WORK ITEM.
For the records below, print the lines from the line with "pose proof (binned_chunk_lives" through the line with "Hux & Ex & _)." exactly as written; include both end lines and exclude the rest.

───── DATA RECORDS

Lemma candidate_frame s s' p : frame s s' -> candidate s p -> candidate s' p.
Proof using.
  intros F [Hs Hn]. split; [by rewrite slot_iff; [|apply (fr_reg _ _ F)]|].
  intros sz rq id Ha. apply (fr_allocs _ _ F) in Ha. by eapply Hn.
Qed.

Lemma queued_frame s s' h : frame s s' -> queued s h -> queued s' h.
Proof using.
  intros F (c & Hc & Hs). destruct (fr_slots _ _ F _ _ Hc) as (c' & Hc' & E). exists c'.
  split; [done|]. rewrite slot_iff by apply (fr_reg _ _ F). by destruct E as [->|?].
Qed.

Lemma binned_chunk_lives s h c : wf_core s -> ck s h = Some c -> bin_num c <> -1 -> lives s h c.
Proof using.
  intros W Hc Hb. destruct (decide (exists c, lives s h c)) as [(c' & Hl)|Hn].
  - pose proof Hl as (Hc' & _). congruence.
  - destruct (wc_dead _ W h c Hc) as [_ ?]; [naive_solver|done].
Qed.

(** Clearing the free time of a chunk. *)
Lemma reset_freed_spec s h c T v :
  wf T s -> lives s h c ->
  exists s', update_chunk h (set_freed_at_count v) s = Done (tt, s') /\ wf T s' /\ frame s s'.
Proof using.
  intros [W HB HA] Hl.
  destruct (core_update s h c (set_freed_at_count v c) W Hl) as [W' V]; [by repeat split|].
  pose proof (frame_update s h c (set_freed_at_count v c) (bins_ s) W Hl) as F.
  exists (with_chunks (<[Z.to_nat h := set_freed_at_count v c]> (chunks_ s)) s). split.
  { unfold update_chunk. by rewrite (lives_ck _ _ _ Hl). }
  assert (F' : frame s (with_chunks (<[Z.to_nat h := set_freed_at_count v c]> (chunks_ s)) s)).
  { apply F; [by repeat split|done|done]. }
  split; [|done]. split; [done| |by eapply acct_frame].
  eapply (transforms_binned s _ (fun _ _ => False) (fun _ => True)
            (fun x cx => if decide (x = h) then set_freed_at_count v cx else cx)); [|done|done|].
  - split; [|done| |].
    + intros x c'. rewrite V. split.
      * intros (cx & Hcx & ->). right. split; [done|]. exists cx. split; [done|].
        destruct (decide (x = h)) as [->|]; [|done]. by rewrite (lives_fun _ _ _ _ Hcx Hl).
      * intros [[]|(_ & cx & Hcx & ->)]. exists cx. split; [done|].
        destruct (decide (x = h)) as [->|]; [|done]. by rewrite (lives_fun _ _ _ _ Hcx Hl).
    + intros x cx _. by destruct (decide (x = h)).
    + intros x cx _ _. by destruct (decide (x = h)).
  - intros x. naive_solver.
Qed.

Lemma scan_timestamped_spec rb ts : forall s m n,
  wf ∅ s -> (forall h, h ∈ ts -> queued s h) ->
  (forall p, p ∈ m -> candidate s p) -> (forall h, h ∈ n -> queued s h) ->
  exists s' m' n', scan_timestamped rb ts m n s = Done ((m', n'), s') /\ wf ∅ s' /\ frame s s' /\
    (forall p, p ∈ m' -> candidate s' p) /\ (forall h, h ∈ n' -> queued s' h).
Proof using.
  induction ts as [|h0 ts IH]; intros s m n Hwf Hts Hm Hn; cbn [scan_timestamped].
  { exists s, m, n. split_and!; try done. apply frame_refl. }
  destruct (Hts h0) as (c & Hc & Hs); [set_solver|].
  rewrite (run_chunk _ _ _ _ Hc).
  destruct (lk_total _ _ _ (wc_linked _ (wf_c _ _ Hwf)) _ Hs) as [h Hg].
  rewrite (run_get_handle _ _ _ _ Hg).
  assert (Hskip : forall m n, (forall p, p ∈ m -> candidate s p) -> (forall h, h ∈ n -> queued s h) ->
    exists s' m' n', scan_timestamped rb ts m n s = Done ((m', n'), s') /\ wf ∅ s' /\ frame s s' /\
    (forall p, p ∈ m' -> candidate s' p) /\ (forall h, h ∈ n' -> queued s' h)).
  { intros. apply IH; try done. set_solver. }
  destruct (Z.eqb_spec h inv) as [|Hne]; [by apply Hskip|].
  destruct (in_use c || (bin_num c =? kInvalidBinNum)) eqn:Eu; [by apply Hskip|].
  apply orb_false_iff in Eu as [Eu Eb]. apply Z.eqb_neq in Eb.
  pose proof (binned_chunk_lives _ _ _ (wf_c _ _ Hwf) Hc Eb) as Hl.
  assert (h = h0) as -> by (destruct Hl as (_ & _ & Hl); congruence).
  assert (Hcand : candidate s (ptr c)).
  { split; [done|]. intros sz rq id (x & cx & Hx & Hux & Ex & _).
    rewrite (live_inj _ _ _ _ _ _ _ Hx Hl Ex) in Hx. rewrite (lives_fun _ _ _ _ Hx Hl) in Hux. congruence. }
  assert (Hm' : forall p, p ∈ m ++ [ptr c] -> candidate s p).
  { intros p Hp. apply elem_of_app in Hp as [Hp|Hp]; [auto|].
    by apply list_elem_of_singleton in Hp as ->. }
  destruct (freed_at_count c =? 0); [by apply Hskip|]. unfold bind at 1, get.
  destruct (freed_at_count c <? safe_frontier_ s).
  - destruct (reset_freed_spec s h0 c ∅ 0 Hwf Hl) as (s1 & R1 & Hwf1 & F1).
    rewrite (bind_Done _ _ _ _ _ R1).
    destruct (IH s1 (m ++ [ptr c]) n Hwf1) as (s' & m' & n' & R & Hwf' & F & Q1 & Q2).
    + intros x Hx. eapply queued_frame; [done|]. apply Hts. set_solver.
    + intros p Hp. eapply candidate_frame; eauto.
    + intros x Hx. eapply queued_frame; eauto.
    + exists s', m', n'. split_and!; try done. by eapply frame_trans.
  - destruct (0 <? rb); [by apply Hskip|]. apply Hskip; [done|].
    intros x Hx. apply elem_of_app in Hx as [Hx|Hx]; [auto|].
    apply list_elem_of_singleton in Hx as ->. by exists c.
Qed.

Lemma merge_candidates_spec rb m : forall s sat,
  wf ∅ s -> garbage_collection_ s = false -> (forall p, p ∈ m -> candidate s p) ->
  exists s' sat', merge_candidates rb m sat s = Done (sat', s') /\ wf ∅ s' /\
    (forall p sz rq id, alloc s' p sz rq id <-> alloc s p sz rq id) /\
    (exists ts, frame (with_timing (timing_counter_ s) ts (safe_frontier_ s) s) s').
Proof using.
  induction m as [|p m IH]; intros s sat Hwf Hgc Hm; cbn [merge_candidates].
  { exists s, sat. split_and!; try done. exists (timestamped_chunks_ s).
    destruct s. apply frame_refl. }
  destruct (Hm p) as [Hs Hna]; [set_solver|].
  destruct (lk_total _ _ _ (wc_linked _ (wf_c _ _ Hwf)) _ Hs) as [h Hg].
  rewrite (run_get_handle _ _ _ _ Hg).
  destruct (Z.eqb_spec h inv) as [|Hne]; [apply IH; [done..|set_solver]|].
  destruct (handle_live _ _ _ (wc_linked _ (wf_c _ _ Hwf)) _ _ Hs Hg Hne) as (c & Hl & Ep).
  change (live (ck s) (gh s) (rg s) h c) with (lives s h c) in Hl.
  assert (Hu : in_use c = false).
  { destruct (in_use c) eqn:E; [|done]. exfalso. eapply Hna. exists h, c. done. }
  assert (Hb : bin_num c <> -1).
  { intros E. assert (h ∈ (∅ : gset Z)); [|set_solver]. apply (bn_T _ _ (wf_b _ _ Hwf)). eauto. }
  destruct ((rb =? 0) || negb sat).
  2:{ destruct (push_timestamped_wf s h c ∅ Hwf Hl Hgc) as (s1 & R1 & Hwf1 & SC).
      rewrite (bind_Done _ _ _ _ _ R1). unfold push_timestamped, modify in R1. simplify_eq.
      edestruct IH as (s' & sat' & R & Hwf' & A & ts & F); [exact Hwf1|done| |].
      - intros q Hq. apply (Hm q). set_solver.
      - exists s', sat'. split_and!; [done|done|done|]. by exists ts. }
  rewrite (run_chunk _ _ _ _ (lives_ck _ _ _ Hl)).
  destruct (RemoveFreeChunkFromBin_spec ∅ s h c) as (s1 & R1 & W1 & B1 & F1 & V1); [apply Hwf..|done|done|].
  rewrite (bind_Done _ _ _ _ _ R1).
  assert ((∅ : gset Z) ∪ {[h]} = {[h]}) as E0 by set_solver. rewrite E0 in B1.
  assert (Hwf1 : wf {[h]} s1) by (split; [done|done|eapply acct_frame; [done|apply Hwf]]).
  destruct (coalesce_insert_spec s1 h (0 <? rb) Hwf1) as
    (h' & s2 & R2 & Hwf2 & F2 & _ & (c2 & Hl2) & _ & _).
  apply bind_inv in R2 as (x & s1' & R2 & R3). apply bind_inv in R3 as ([] & s1'' & R3 & R4).
  unfold ret in R4. simplify_eq. rewrite (bind_Done _ _ _ _ _ R2), (bind_Done _ _ _ _ _ R3).
  assert (F : frame s s2) by (by eapply frame_trans).
  assert (Hgc2 : garbage_collection_ s2 = false) by (destruct (frame_timing _ _ F) as (_&_&_&->&_); done).
  assert (Hm2 : forall q, q ∈ m -> candidate s2 q).
  { intros q Hq. eapply candidate_frame; [done|]. apply Hm. set_solver. }
  assert (Hfin : forall s3 sat3, wf ∅ s3 -> same_chunks s2 s3 -> garbage_collection_ s3 = false ->
    (exists ts, s3 = with_timing (timing_counter_ s2) ts (safe_frontier_ s2) s2) ->
    exists s' sat', merge_candidates rb m sat3 s3 = Done (sat', s') /\ wf ∅ s' /\
    (forall p sz rq id, alloc s' p sz rq id <-> alloc s p sz rq id) /\
    (exists ts, frame (with_timing (timing_counter_ s) ts (safe_frontier_ s) s) s')).
  { intros s3 sat3 Hwf3 SC Hgc3 [ts3 E3].
    destruct (IH s3 sat3 Hwf3 Hgc3) as (s' & sat' & R & Hwf' & A & ts & F3).
    - intros q Hq. subst s3. by apply Hm2.
    - exists s', sat'. split_and!; [done|done| |].
      + intros q sz rq id. rewrite A, (same_chunks_alloc _ _ SC). apply (fr_allocs _ _ F).
      + exists ts. eapply frame_trans; [|exact F3]. subst s3.
        destruct F as [f1 f2 f3 f4 f5 f6]. split; try done. rewrite f1. done. }
  assert (Hsame : s2 = with_timing (timing_counter_ s2) (timestamped_chunks_ s2) (safe_frontier_ s2) s2)
    by (by destruct s2).
  destruct (0 <? rb).
  - rewrite (run_chunk _ _ _ _ (lives_ck _ _ _ Hl2)).
    destruct (negb (h' =? h) && (0 <? freed_at_count c2)).
    + destruct (push_timestamped_wf s2 h' c2 ∅ Hwf2 Hl2 Hgc2) as (s3 & R3' & Hwf3 & SC).
      rewrite (bind_Done _ _ _ _ _ R3'). unfold push_timestamped, modify in R3'. simplify_eq.
      apply Hfin; [done|done|done|eauto].
    + unfold bind at 1, ret. apply Hfin; [done|done|done|eauto].
  - apply Hfin; [done|done|done|eauto].
Qed.

Lemma MergeTimestampedChunks_spec rb s :
  wf ∅ s -> garbage_collection_ s = false ->
  exists s' sat, MergeTimestampedChunks rb s = Done (sat, s') /\ wf ∅ s' /\
    (forall p sz rq id, alloc s' p sz rq id <-> alloc s p sz rq id) /\
    (exists ts, frame (with_timing (timing_counter_ s) ts (safe_frontier_ s) s) s').
Proof using.
  intros Hwf Hgc. unfold MergeTimestampedChunks. unfold bind at 1, get. unfold bind at 1, modify.
  assert (Hts : forall ts s0, wf ∅ s0 -> garbage_collection_ s0 = false ->
            (forall h, h ∈ ts -> queued s0 h) ->
            wf ∅ (with_timing (timing_counter_ s0) ts (safe_frontier_ s0) s0)).
  { intros ts s0 [W HB HA] Hg0 Hq. assert (SC : same_chunks s0
      (with_timing (timing_counter_ s0) ts (safe_frontier_ s0) s0)) by done.
    split; [by eapply same_chunks_core|by eapply same_chunks_binned|].
    destruct HA as [a1 a2 a3 a4 a5 a6 a7 a8 a9]. split; try done.
    intros Hgc0. simpl in Hgc0. congruence. }
  set (s0 := with_timing (timing_counter_ s) [] (safe_frontier_ s) s).
  assert (Hwf0 : wf ∅ s0) by (apply Hts; [done|done|set_solver]).
  destruct (scan_timestamped_spec rb (timestamped_chunks_ s) s0 [] []) as
    (s1 & m & n & R1 & Hwf1 & F1 & Qm & Qn); [done| |set_solver|set_solver|].
  { intros h Hh. by apply (ac_ts _ (wf_a _ _ Hwf)). }
  rewrite (bind_Done _ _ _ _ _ R1). unfold bind at 1.
  assert (Hg1 : garbage_collection_ s1 = false) by (destruct (frame_timing _ _ F1) as (_&_&_&->&_); done).
  set (s2 := with_timing (timing_counter_ s1) n (safe_frontier_ s1) s1).
  assert (Hwf2 : wf ∅ s2) by (apply Hts; done).
  destruct (merge_candidates_spec rb m s2 (rb =? 0)) as (s' & sat & R & Hwf' & A & ts & F); [done..|].
  exists s', sat. split_and!; [done|done| |].
  - intros p sz rq id. rewrite A. apply (fr_allocs _ _ F1).
  - exists ts. eapply frame_trans; [|exact F].
    destruct F1 as [f1 f2 f3 f4 f5 f6]. split; try done. unfold s2. rewrite f1. done.
Qed.
End dealloc.

(** * Searching the bins: [FindChunkPtr] and the chunk it takes *)

Section find.
Context `{SA : SubAllocator} {SL : SubAllocatorLaws SA}.
Abbreviation B := BFCAllocator.

(** What allocation operations never change. *)
Record config_eq (s s' : B) : Prop := {
  ce_limit : memory_limit_ s' = memory_limit_ s;
  ce_gc : garbage_collection_ s' = garbage_collection_ s;
  ce_coalesce : coalesce_regions_ s' = coalesce_regions_ s;
  ce_frag : internal_fragmentation_fraction_ s' = internal_fragmentation_fraction_ s;
  ce_timing : timing_counter_ s' = timing_counter_ s
}.

#[export] Instance config_eq_preorder : PreOrder config_eq.
Proof using. split; [by split|]. intros s1 s2 s3 [] []. split; congruence. Qed.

──────────

EXERCISE RESULT.
  pose proof (binned_chunk_lives _ _ _ (wf_c _ _ Hwf) Hc Eb) as Hl.
  assert (h = h0) as -> by (destruct Hl as (_ & _ & Hl); congruence).
  assert (Hcand : candidate s (ptr c)).
  { split; [done|]. intros sz rq id (x & cx & Hx & Hux & Ex & _).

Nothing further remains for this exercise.